Covid-19: Testing

Khayelitsha has SA’s most intense outbreak of Covid-19

24 May 2020 - 00:00
By PHILANI NOMBEMBE and TANYA FARBER
Bordering False Bay and built on the sands and dunes of the Cape Flats, the densely populated and informal part of Khayelitsha where there's hardly room to swing a cat let alone keep to social distancing.
Image: Esa Alexander Bordering False Bay and built on the sands and dunes of the Cape Flats, the densely populated and informal part of Khayelitsha where there's hardly room to swing a cat let alone keep to social distancing.

For two days Phumla Saule could barely sleep. A colleague at the Khayelitsha supermarket where she works had tested positive for Covid-19.
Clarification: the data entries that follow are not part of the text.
Lemma cut_in_line ls k n l : ls !! k = Some l -> (length (file_of (take k ls)) < n < length (file_of (take (S k) ls)))%nat ->
  take n (file_of ls) = file_of (take k ls) ++ take (n - length (file_of (take k ls))) (utf8 l).
Proof.
  intros Hl Hn. rewrite <- (take_drop k ls) at 1. rewrite (drop_S _ _ _ Hl), file_of_app, take_app_ge, (file_of_cons l) by lia.
  rewrite take_app_le; [done|]. rewrite (take_S_r _ _ _ Hl), file_of_app, length_app, (file_of_cons l []), length_app in Hn. cbn in Hn. lia.
Qed.

(** C36: the turn appended after a crash is lost, and sometimes all later ones.
    When the crash cut the file inside a line, reopening it appends to that
    line.  If what was left of the line is text, the first turn appended is
    lost with it; if the cut was inside a character, loading stops at that
    line and every turn of the resumed session is lost.  The parser is only
    asked to refuse a part of a turn glued to a turn. *)
Theorem append_after_crash d p s ts h ls k n u us lu lus :
  (forall (t : Turn) l x y, json_print t = Some l -> l = x ++ y -> x <> [] -> json_parse (A:=Turn) (x ++ lu) = None) ->
  d_opens d p = true -> json_print (header_of_session s) = Some h -> mapM json_print ts = Some ls ->
  json_print u = Some lu -> mapM json_print us = Some lus ->
  (k < length ts)%nat -> (length (file_of (h :: take k ls)) < n < length (file_of (h :: take (S k) ls)))%nat ->
  let f := take n (file_of (h :: ls)) in
  d_files d !! p = Some f ->
  exists st, open_append d p = Ok st
    /\ load (d_files (persist d st (u :: us)).1 !! p)
       = Ok (restored s (take k ts ++ if from_utf8 f then us else [])).
Proof.
  intros Hglue Ho Hh E Hu Hus Hk Hn f Hf. exists (mk_session_store true p None). unfold open_append. rewrite Ho, Hf. split; [done|].
  assert (mapM json_print (u :: us) = Some (lu :: lus)) as Eus by (cbn [mapM]; rewrite Hu; cbn; by rewrite Hus).
  rewrite (persist_open (u :: us) d _ f (lu :: lus)) by done. cbn [fst d_files sto_path]. rewrite lookup_insert_eq.
  destruct (lookup_lt_is_Some_2 ls k) as [l Hl]; [by rewrite (prints_length ts ls E)|].
  destruct (prints_nth ts ls k l E Hl) as (t & Ht & Hp). destruct (json_printed t l Hp) as [Hcl Hnl _].
  assert (f = file_of (h :: take k ls) ++ take (n - length (file_of (h :: take k ls))) (utf8 l)) as Ef by (by apply (cut_in_line (h :: ls) (S k))).
  set (b := take _ (utf8 l)) in Ef. assert (b <> []) as Hb.
  { intros Hb. apply (f_equal length) in Hb. subst b. rewrite length_take in Hb.
    pose proof (json_printed t l Hp) as (x & Ex & _)%printed_bytes. rewrite Ex, length_app in Hb. cbn in *. lia. }
  assert (~ In 10 b) as Hnb.
  { intros Hin. apply (utf8_line l Hcl Hnl). rewrite <- (take_drop (n - length (file_of (h :: take k ls))) (utf8 l)). apply in_or_app. by left. }
  rewrite Ef, <- app_assoc, (load_file s (take k ts) h (take k ls) _ Hh (take_prints ts ls k E)), file_of_cons.
  destruct (printed_bytes lu (json_printed u lu Hu)) as (x & Ex & Hx & Hfx).
  assert (b ++ utf8 lu ++ 10 :: file_of lus = ((b ++ x) ++ [125]) ++ 10 :: file_of lus) as -> by (rewrite Ex, <- !app_assoc; done).
  rewrite read_lines_cons by (intros [?|?]%in_app_or; done).
  assert (read_lines (file_of lus) = map Some lus) as Hrl.
  { rewrite <- (app_nil_r (file_of lus)), (read_lines_file lus []) by exact (prints_printed us lus Hus). by rewrite app_nil_r. }
  rewrite Hrl, <- app_assoc, <- Ex. assert (Forall printed (h :: take k ls)) as Hpr.
  { constructor; [exact (json_printed _ _ Hh)|exact (prints_printed _ _ (take_prints ts ls k E))]. }
  rewrite file_text in * by done. destruct (printed_cut t l (n - length (file_of (h :: take k ls))) Hp) as
    [?|[(c & r & q & s1 & Hc' & Hs1 & Eb & Eq & Hr & Hq)|(s1 & s2 & El & Hs1 & Eb & Hfb)]]; [done| |]; fold b in Eb.
  - rewrite Eb, <- app_assoc, (from_utf8_truncated s1 c r q (utf8 lu)) by (done || (intros y; apply utf8_head_brace; exact (json_printed u lu Hu))).
    rewrite app_assoc, <- utf8_app, (cut_char c r q) by (done || (apply list.Forall_app; split; [by apply text_chars|done])).
    cbn [load_turns]. by rewrite app_nil_r.
  - rewrite Eb, <- utf8_app. assert (Forall is_char s1) as Hs1c by (rewrite El in Hcl; by apply list.Forall_app in Hcl as [? _]).
    rewrite <- utf8_app, !from_utf8_utf8 by (apply list.Forall_app; split; try done; first [by apply text_chars|apply (json_printed u lu Hu)]).
    cbn [load_turns]. rewrite (Hglue t l s1 s2 Hp El Hs1). rewrite <- (app_nil_r (map Some lus)), (load_turns_lines us lus [] _ Hus).
    cbn [load_turns]. by rewrite restored_app.
Qed.
End Saving.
Saule, 32, went for a test at the Town Two Clinic this week, and found the queue full of colleagues and other retail workers. "Our jobs have become a source of the dreaded Covid-19," she said.

"Most people I know who have had to self-isolate work in supermarkets, banks, police stations - we are classified as essential workers and interact with the public."

Saule lives in Enkanini, one of Khayelitsha's informal settlements, where social distancing is almost impossible. "I did my best to protect myself and my children," she said. "But we shared the same space and ate lunch with our colleague, who tested positive."

Khayelitsha is the site of SA's most intense Covid-19 outbreak, with more than one in 250 of its 400,000 residents having tested positive.

Keith Cloete, head of health in the Western Cape, said township residents who work in essential services, including retail, have become vectors.

"The virus had been concentrated in essential services clusters and care homes, and had then travelled back to the geographical areas where workers in those sectors live, areas which are the most vulnerable communities in Cape Town," he said.

Siphokazi Gqasana, 38, a merchandiser at a Khayelitsha supermarket, said: "We are in the shop the whole day. Throngs of people come in and most don't follow the guidelines."

Some who arrived without masks were told to buy them at the entrance, but "once inside the shop, they remove them", complaining they are uncomfortable.

"Sometimes four people accompany each other to the shop, only to buy two non-essential items."

Ncediwe Ndevu, 44, is a police officer whose twin sister tested positive. The twin works at a bank and has potentially infected 11 family members, including their sickly 85-year-old mother.

In numbers

• 98.2% - Covid-19 patients
who will survive,
according to Winde

• 1.8% - patients who will
die

• 10% - patients who will
require hospitalisation

"My mother is struggling to breathe," Ndevu said, adding that her husband developed a fever last week and was taken to hospital on Sunday.

"I have just been told that he is in ICU. He is yet to get his results but was struggling to breathe," she said. 

Long queues at testing stations are testimony to anxiety in the township, and this week the Sunday Times observed a marked change in the community compared with three weeks ago.

There were fewer people in the streets, more wearing masks, and shorter queues at shops.

Informal traders - the backbone of the township's economy - were still out in numbers on the pavements, selling second-hand clothing, sheep heads and chicken feet.

And there were long queues at the SA Social Security Agency (Sassa) office, including mothers with newborn babies who slept on the pavement hoping to apply for support grants and elderly people wanting to renew foster grants for their grandchildren.

Siziwe Dunjani, 26, who was sleeping on a piece of cardboard while she held a place for her elderly aunt, said: "There is no social distancing here. We have had our cloth masks on since yesterday and we can't go home and wash them because we will lose our place in the queue.

Battling the curve.
Image: Nolo Moima Battling the curve.

"We are aware that the infections have increased in Khayelitsha but we need food. There is nothing we can do, yet we have no hope of being served today. The wait continues."

The daily struggle of residents in Khayelitsha predates the virus, but it has become worse in the past two months

"The key feature of the spatial planning of Khayelitsha was that it was planned as an isolated and segregated area," said Warren Smit, a researcher for the African Centre for Cities.

Nearly four decades later, the social engineering that gave birth to Khayelitsha still plagues its existence as a far-flung blue-collar labour reservoir with little regard for the health of its residents.

"The example of Khayelitsha demonstrates how economic, social and political forces can result in the establishment of an isolated and segregated residential area with limited access to economic opportunities, safe physical activity and healthy food options," said Smit.